**EXTRACTED INFORMATION**
(** ** C6: the initial values of the DBoF variables *)

(** C6, as amended.  Every variable the DBoF model creates itself starts
    from zero-mean Gaussian noise.  The standard deviation is
    [1/sqrt(feature_size)] for the cluster weights and the cluster biases and
    [1/sqrt(cluster_size)] for the hidden weights; for the hidden biases it
    is the constant [0.01].  The biases exist only without batch
    normalization. *)
Theorem dbof_initial_values (feature_size cluster_size hidden1_size : nat)
  (add_batch_norm : bool) :
  let vars :=
    DbofModel.variables feature_size cluster_size hidden1_size add_batch_norm in
  Forall (fun p => mean (snd p) = 0) vars
  /\ map fst vars
     = (if add_batch_norm
        then ["cluster_weights"; "hidden1_weights"]
        else ["cluster_weights"; "cluster_biases";
              "hidden1_weights"; "hidden1_biases"])%string
  /\ initial_stddev vars "cluster_weights" = Some (1 / sqrt (INR feature_size))
  /\ initial_stddev vars "cluster_biases"
     = (if add_batch_norm then None else Some (1 / sqrt (INR feature_size)))
  /\ initial_stddev vars "hidden1_weights" = Some (1 / sqrt (INR cluster_size))
  /\ initial_stddev vars "hidden1_biases"
     = (if add_batch_norm then None else Some 0.01)
  /\ forall FLAGS a,
       DbofModel.created_variables FLAGS feature_size a
       = DbofModel.variables feature_size
           (Z.to_nat (py_int (py_or (DbofModel.arg_cluster_size a)
                                    (PyInt (dbof_cluster_size FLAGS)))))
           (Z.to_nat (py_int (py_or (DbofModel.arg_hidden_size a)
                                    (PyInt (dbof_hidden_size FLAGS)))))
           (truthy (py_or (DbofModel.arg_add_batch_norm a)
                          (PyBool (dbof_add_batch_norm FLAGS)))).
Proof.
  intros vars. unfold vars, DbofModel.variables.
  destruct add_batch_norm; cbn [app];
    (split; [repeat constructor|]); repeat split; reflexivity.
Qed.

Lemma sqrt_8192_not_100 : 0.01 <> 1 / sqrt (INR (Z.to_nat 8192)).
Proof.
  rewrite INR_IZR_INZ, Z2Nat.id by lia. intros E.
  assert (Hpos : 0 < sqrt 8192) by (apply sqrt_lt_R0; lra).
  assert (Hs : sqrt 8192 = 100).
  { apply (f_equal (fun t => t * sqrt 8192)) in E.
    unfold Rdiv in E. rewrite Rmult_assoc, Rinv_l in E; lra. }
  pose proof (sqrt_sqrt 8192 ltac:(lra)) as Hsq. rewrite Hs in Hsq. lra.
Qed.

(** C6 as stated fails for the hidden biases: run without batch
    normalization and with the default cluster size 8192, the model draws
    them with standard deviation [0.01], which is not [1/sqrt(8192)]. *)
Lemma dbof_hidden_biases_stddev :
  let vars :=
    DbofModel.created_variables flags_without_batch_norm 1024
      DbofModel.no_arguments in
  initial_stddev vars "hidden1_biases" = Some 0.01
  /\ initial_stddev vars "hidden1_biases"
     <> Some (1 / sqrt (INR (Z.to_nat (dbof_cluster_size flags_without_batch_norm)))).
Proof.
  intros vars.
  assert (E : initial_stddev vars "hidden1_biases" = Some 0.01) by reflexivity.
  split; [exact E|]. rewrite E. intros H. injection H as H.
  now apply sqrt_8192_not_100.
Qed.

(** ** C7: the sampling utilities *)

Lemma Qfloor_unique (q : Q) (z : Z) :
  Qfloor q = z <-> (inject_Z z <= q /\ q < inject_Z (z + 1))%Q.
Proof.
  split.
  - intros <-. split; [apply Qfloor_le | apply Qlt_floor].
  - intros [Hlo Hhi].
    assert (H1 : (z <= Qfloor q)%Z).
    { rewrite <- (Qfloor_Z z). now apply Qfloor_resp_le. }
    assert (H2 : (Qfloor q < z + 1)%Z).
    { rewrite Zlt_Qlt. eapply Qle_lt_trans; [apply Qfloor_le | exact Hhi]. }
    lia.
Qed.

**BRIEF**
Note each line of the entries that has "rewrite" in it, and copy those lines.

**RESULT FOR THIS TASK**
  rewrite INR_IZR_INZ, Z2Nat.id by lia. intros E.
    unfold Rdiv in E. rewrite Rmult_assoc, Rinv_l in E; lra. }
  pose proof (sqrt_sqrt 8192 ltac:(lra)) as Hsq. rewrite Hs in Hsq. lra.
  split; [exact E|]. rewrite E. intros H. injection H as H.
    { rewrite <- (Qfloor_Z z). now apply Qfloor_resp_le. }
    { rewrite Zlt_Qlt. eapply Qle_lt_trans; [apply Qfloor_le | exact Hhi]. }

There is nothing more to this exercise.